Cortical and subcortical 5-HT2A receptor binding in neuroleptic-naive first-episode schizophrenic patients.
Neuropsychopharmacology. 2008 Sep;33(10):2435-41
Authors: Erritzoe D, Rasmussen H, Kristiansen KT, Frokjaer VG, Haugbol S, Pinborg L, Baaré W, Svarer C, Madsen J, Lublin H, Knudsen GM, Glenthoj BY
The serotonin 5-HT(2A) receptor is suspected to be involved in a number of psychiatric disorders, including schizophrenia. In particular, atypical antipsychotics have antagonistic effects on the 5-HT(2A) receptors, supporting a specific role of the 5-HT(2A) receptor in the pathophysiology of this disease. The aim of this study is to investigate cortical and subcortical 5-HT(2A) binding in neuroleptic-naive schizophrenic patients. Fifteen neuroleptic-naive patients diagnosed with schizophrenia (age 27.5+/-4.5 years), 11 men and 4 women, and 15 healthy control subjects matched for age (28.5+/-5.7 years) and gender underwent a 40 min positron emission tomography (PET) study using the 5-HT(2A) antagonist, [(18)F]altanserin, as a radioligand.
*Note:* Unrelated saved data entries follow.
(* ===== verification/Kernel.v ===== *)
(** * The state of the kernel

    The components of the other files share one processor and one memory. The
    kernel state holds each of these once, and runs the code of a component on
    a view of the state: the component's own state, with the shared parts put
    in before the code runs and taken out after it. *)

From S2P Require Import Prelude Spinlock CString Ide Bio Layout Log Fs File Kalloc Syscall Console Vm Mp Apic.

Definition NPROC : nat := 64.

(** proc.h *)
Inductive procstate := UNUSED | EMBRYO | RUNNABLE | RUNNING.
#[global] Instance procstate_eq_dec : EqDecision procstate.
Proof. solve_decision. Defined.

(** Where a kernel thread that is not running will continue, the meaning of
    [p->context]: at the start of [forkret], or inside [sched], called from
    [yield], with the local variable [intena]. [b_context] itself is the
    address [allocproc] puts there; the stack pointers that later switches
    save are not kept. *)
Inductive kctx := KFresh | KSched (intena : Z).

(** [struct proc]; [parent] is never used. Pointers into memory are
    addresses, pointers to inodes and files indices. *)
Record pcb := mk_pcb {
  b_state : procstate;
  b_sz : Z;
  b_offset : Z;
  b_kstack : Z;
  b_pid : Z;
  b_tf : Z;
  b_context : Z;
  b_kctx : kctx;
  b_ofile : list (option nat);
  b_cwd : option nat;
  b_name : list Z;
}.
Definition set_state v (p : pcb) : pcb :=
  mk_pcb v (b_sz p) (b_offset p) (b_kstack p) (b_pid p) (b_tf p) (b_context p) (b_kctx p) (b_ofile p) (b_cwd p) (b_name p).
Definition set_pid v (p : pcb) : pcb :=
  mk_pcb (b_state p) (b_sz p) (b_offset p) (b_kstack p) v (b_tf p) (b_context p) (b_kctx p) (b_ofile p) (b_cwd p) (b_name p).
Definition set_offset v (p : pcb) : pcb :=
  mk_pcb (b_state p) (b_sz p) v (b_kstack p) (b_pid p) (b_tf p) (b_context p) (b_kctx p) (b_ofile p) (b_cwd p) (b_name p).
Definition set_tf v (p : pcb) : pcb :=
  mk_pcb (b_state p) (b_sz p) (b_offset p) (b_kstack p) (b_pid p) v (b_context p) (b_kctx p) (b_ofile p) (b_cwd p) (b_name p).
Definition set_kctx v (p : pcb) : pcb :=
  mk_pcb (b_state p) (b_sz p) (b_offset p) (b_kstack p) (b_pid p) (b_tf p) (b_context p) v (b_ofile p) (b_cwd p) (b_name p).
Definition set_ofile v (p : pcb) : pcb :=
  mk_pcb (b_state p) (b_sz p) (b_offset p) (b_kstack p) (b_pid p) (b_tf p) (b_context p) (b_kctx p) v (b_cwd p) (b_name p).
Definition set_cwd v (p : pcb) : pcb :=
  mk_pcb (b_state p) (b_sz p) (b_offset p) (b_kstack p) (b_pid p) (b_tf p) (b_context p) (b_kctx p) (b_ofile p) v (b_name p).
Definition set_name v (p : pcb) : pcb :=
  mk_pcb (b_state p) (b_sz p) (b_offset p) (b_kstack p) (b_pid p) (b_tf p) (b_context p) (b_kctx p) (b_ofile p) (b_cwd p) v.

(** The disk driver, the file system, the open files and the console are in
    [k_files], with the console as the state the device routines see. *)
Record kern (D U L : Type) := mk_kern {
  k_cpu : cpu;
  k_mem : mem;
  k_freelist : Z;
  k_end : Z;
  k_files : fls D (con U);
  k_lapic : lapic_st L;
  k_gdt : gdt_cpu;
  ptable : list pcb;
  nextpid : Z;
  initproc : option nat;
  curproc : option nat;
  k_ticks : Z;
}.
Arguments mk_kern {D U L}.
Arguments k_cpu {D U L}.
Arguments k_mem {D U L}.
Arguments k_freelist {D U L}.
Arguments k_end {D U L}.
Arguments k_files {D U L}.
Arguments k_lapic {D U L}.
Arguments k_gdt {D U L}.
Arguments ptable {D U L}.
Arguments nextpid {D U L}.
Arguments initproc {D U L}.
Arguments curproc {D U L}.
Arguments k_ticks {D U L}.

(** The processor inside the file system state. *)
Definition fs_cpu {D X} (s : fss D X) : cpu := icpu (lio (flog s)).
Definition set_fs_cpu {D X} (c : cpu) (s : fss D X) : fss D X :=
  set_flog (set_lio (set_icpu c (lio (flog s))) (flog s)) s.

Section kern.
Context {D U L : Type} {dev : IdeDevice D} {udev : Uart U} {ldev : LapicDevice L}.
Abbreviation kern := (kern D U L).
Implicit Types k : kern.

Definition set_k_cpu v k : kern :=
  mk_kern v (k_mem k) (k_freelist k) (k_end k) (k_files k) (k_lapic k) (k_gdt k) (ptable k) (nextpid k) (initproc k) (curproc k) (k_ticks k).
Definition set_k_mem v k : kern :=
  mk_kern (k_cpu k) v (k_freelist k) (k_end k) (k_files k) (k_lapic k) (k_gdt k) (ptable k) (nextpid k) (initproc k) (curproc k) (k_ticks k).
Definition set_k_freelist v k : kern :=
  mk_kern (k_cpu k) (k_mem k) v (k_end k) (k_files k) (k_lapic k) (k_gdt k) (ptable k) (nextpid k) (initproc k) (curproc k) (k_ticks k).
Definition set_k_files v k : kern :=
  mk_kern (k_cpu k) (k_mem k) (k_freelist k) (k_end k) v (k_lapic k) (k_gdt k) (ptable k) (nextpid k) (initproc k) (curproc k) (k_ticks k).
Definition set_k_lapic v k : kern :=
  mk_kern (k_cpu k) (k_mem k) (k_freelist k) (k_end k) (k_files k) v (k_gdt k) (ptable k) (nextpid k) (initproc k) (curproc k) (k_ticks k).
Definition set_k_gdt v k : kern :=
  mk_kern (k_cpu k) (k_mem k) (k_freelist k) (k_end k) (k_files k) (k_lapic k) v (ptable k) (nextpid k) (initproc k) (curproc k) (k_ticks k).
Definition set_ptable v k : kern :=
  mk_kern (k_cpu k) (k_mem k) (k_freelist k) (k_end k) (k_files k) (k_lapic k) (k_gdt k) v (nextpid k) (initproc k) (curproc k) (k_ticks k).
Definition set_nextpid v k : kern :=
  mk_kern (k_cpu k) (k_mem k) (k_freelist k) (k_end k) (k_files k) (k_lapic k) (k_gdt k) (ptable k) v (initproc k) (curproc k) (k_ticks k).
Definition set_initproc v k : kern :=
  mk_kern (k_cpu k) (k_mem k) (k_freelist k) (k_end k) (k_files k) (k_lapic k) (k_gdt k) (ptable k) (nextpid k) v (curproc k) (k_ticks k).
Definition set_curproc v k : kern :=
  mk_kern (k_cpu k) (k_mem k) (k_freelist k) (k_end k) (k_files k) (k_lapic k) (k_gdt k) (ptable k) (nextpid k) (initproc k) v (k_ticks k).
Definition set_k_ticks v k : kern :=
  mk_kern (k_cpu k) (k_mem k) (k_freelist k) (k_end k) (k_files k) (k_lapic k) (k_gdt k) (ptable k) (nextpid k) (initproc k) (curproc k) v.

(** ** Views *)
Definition k_do_cpu {A} (m : M cpu A) : M kern A := zoom k_cpu set_k_cpu m.
Definition k_do_lapic {A} (m : M (lapic_st L) A) : M kern A := zoom k_lapic set_k_lapic m.
(** kalloc.c *)
Definition k_kmem k : kmem := mk_kmem (k_cpu k) (k_mem k) (k_freelist k) (k_end k).
Definition put_kmem (s : kmem) k : kern := set_k_freelist (freelist s) (set_k_mem (kmemory s) (set_k_cpu (kcpu s) k)).
Definition k_do_kmem {A} (m : M kmem A) : M kern A := zoom k_kmem put_kmem m.
(** The file system. *)
Definition k_fs k : fss D (con U) := set_fs_cpu (k_cpu k) (ffs (k_files k)).
Definition put_fs (s : fss D (con U)) k : kern := set_k_cpu (fs_cpu s) (set_k_files (set_ffs s (k_files k)) k).
Definition k_do_fs {A} (m : M (fss D (con U)) A) : M kern A := zoom k_fs put_fs m.
(** The console, seen from a device routine and from the kernel. *)
Definition fs_con (s : fss D (con U)) : con U := set_ccpu (fs_cpu s) (frest s).
Definition put_con (c : con U) (s : fss D (con U)) : fss D (con U) :=
  set_fs_cpu (ccpu c) (mk_fss (flog s) (fsb s) (icache s) c).
Definition do_con {A} (m : M (con U) A) : M (fss D (con U)) A := zoom fs_con put_con m.
Definition k_do_con {A} (m : M (con U) A) : M kern A := k_do_fs (do_con m).

(** ** proc.c: the process table *)
Definition get_proc (i : nat) : M kern pcb := getopt (λ k, ptable k !! i).
Definition mod_proc (i : nat) (f : pcb → pcb) : M kern unit :=
  p ← get_proc i; modify (λ k, set_ptable (<[i:=f p]> (ptable k)) k).

Definition state_name (st : procstate) : list Z :=
  match st with UNUSED => str "unused" | EMBRYO => str "embryo" | RUNNABLE => str "runble" | RUNNING => str "run   " end.

(** The process listing; every state has a name in the table, so that ["???"]
    is never printed. *)
Fixpoint procdump_loop (ps : list pcb) : M (con U) unit :=
  match ps with
  | [] => mret tt
  | p :: ps =>
      (if bool_decide (b_state p = UNUSED) then mret tt else
       cprintf (Some (str "%d %s %s")) [AWord (b_pid p); AStr (Some (state_name (b_state p))); AStr (Some (b_name p))];;
       cprintf (Some (line "")) []);;
      procdump_loop ps
  end.
Definition procdump (ps : list pcb) : M (con U) unit :=
  con_cpu pushcli;;
  procdump_loop ps;;
  con_cpu popcli.

(** ** console.c: the device routines

    [consoleinit] enters them in the table under [CONSOLE]; [fuel] bounds the
    characters of one interrupt. *)
Definition CONSOLE : nat := 1.
Definition console_dev (ps : list pcb) (fuel : nat) : @devsw D (con U) :=
  mk_devsw (Some (λ _ n, do_con (consoleread (procdump ps) fuel n)))
    (Some (λ _ src n, do_con (consolewrite src n))).
Definition devtab (ps : list pcb) (fuel : nat) : list (@devsw D (con U)) :=
  <[CONSOLE := console_dev ps fuel]> (replicate 10 (mk_devsw None None)).
End kern.
(* ===== verification/Init.v ===== *)
(** * init.c, initcode.S, usys.S and printf.c's putc: the first user program

    User code runs on the state of the system calls: its memory is the
    process's part of the machine's, at [p_offset], and its stack pointer is
    [p_esp]. A call pushes its arguments, the last one first, and the return
    address; the stub of usys.S puts the number of the call into [eax], traps,
    and returns. C locals are the variables of the model; how far below the
    frame of [main] the frames inside [printf] lie, the return addresses and
    the address of the string constant are the compiler's choice and
    parameters. *)

From S2P Require Import Prelude Spinlock CString Ide Bio BioFacts Layout Log Fs File Kalloc Syscall Console ConsoleFacts Printf Kernel.

Definition set_p_esp v (p : proc) : proc := mk_proc (p_sz p) (p_offset p) (p_pid p) (p_eax p) v (p_ofile p).

(** What [main] prints. *)
Definition greeting : list Z := line "Hello from init.c. It's %d ticks since start.".

Section user.
Context {D X : Type} {dev : IdeDevice D}.
Context (devtab : list (@devsw D X)) (name : list Z).
(** The return address of the [i]th call, the depth of the frame that puts
    the [i]th character, and the address of "console". *)
Context (ra depth : nat → Z) (console_at : Z).

Definition set_esp (f : Z → Z) : M (sys D X) unit :=
  modify (λ s, set_sproc (set_p_esp (u32 (f (p_esp (sproc s)))) (sproc s)) s).
Definition push (v : Z) : M (sys D X) unit :=
  set_esp (λ e, e - 4);;
  modify (λ s, set_smem (store4 (smem s) (u32 (p_esp (sproc s) + p_offset (sproc s))) (u32 v)) s).
Fixpoint pushes (vs : list Z) : M (sys D X) unit :=
  match vs with
  | [] => mret tt
  | v :: vs => push v;; pushes vs
  end.

(** usys.S: [movl $num, %eax; int $T_SYSCALL; ret]. *)
Definition SYSCALL (num : Z) : M (sys D X) Z :=
  modify (λ s, set_sproc (set_p_eax num (sproc s)) s);;
  syscall devtab name;;
  set_esp (λ e, e + 4);;
  p ← gets sproc;
  mret (s32 (p_eax p)).
(** A call of a stub. *)
Definition ucall (num : Z) (args : list Z) (ret : Z) : M (sys D X) Z :=
  pushes (reverse args);;
  push ret;;
  r ← SYSCALL num;
  set_esp (λ e, e + 4 * Z.of_nat (length args));;
  mret r.

(** printf.c: [write(fd, &c, 1)], in a frame [d] below. The result is not
    used. *)
Definition putc (fd c : Z) (d ret : Z) : M (sys D X) unit :=
  set_esp (λ e, e - d);;
  push c;;
  p ← gets sproc;
  ucall SYS_write [fd; p_esp p; 1] ret;;
  set_esp (λ e, e + 4 + d).
Fixpoint putcs (fd : Z) (cs : list Z) (i : nat) : M (sys D X) unit :=
  match cs with
  | [] => mret tt
  | c :: cs => putc fd c (depth i) (ra i);; putcs fd cs (S i)
  end.
Definition u_printf (fd : Z) (fmt : list Z) (args : list vararg) : M (sys D X) unit :=
  match printf fmt args with
  | Some bs => putcs fd bs 3
  | None => undef
  end.

(** [main] up to [while(1)]. *)
Definition init_main : M (sys D X) unit :=
  fd ← ucall SYS_open [console_at; O_RDWR] (ra 0);
  t ← ucall SYS_uptime [] (ra 1);
  u_printf fd greeting [AWord t];;
  ucall SYS_close [fd] (ra 2);;
  mret tt.
(** initcode.S: [pushl $0; pushl $0; call main]. *)
Definition start (ret : Z) : M (sys D X) unit :=
  push 0;;
  push 0;;
  push ret;;
  init_main.
End user.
PET images were co-registered to 3 T magnetic resonance images (MRIs) for each individual subject, and ROIs were applied automatically onto the individual MRIs and PET images. The cerebellum was used as a reference region. The binding potential of specific tracer binding (BP(p)) was used as the outcome measure. No significant difference was seen in cortical receptor distribution between patients and controls. An increase in 5-HT(2A) receptor binding in the caudate nucleus was detected in the group of schizophrenic patients (0.7+/-0.1) when compared to the healthy controls (0.5+/-0.3) (p=0.02). Our results confirm other in vivo findings of no difference in cortical 5-HT(2A) receptor binding between first-episode antipsychotic-naive schizophrenic patients and age- and gender-matched healthy control subjects. However, a preliminary finding of increased 5-HT(2A) binding in the caudate nucleus requires further investigation to explore the relation of subcortical and cortical 5-HT(2A) receptor binding.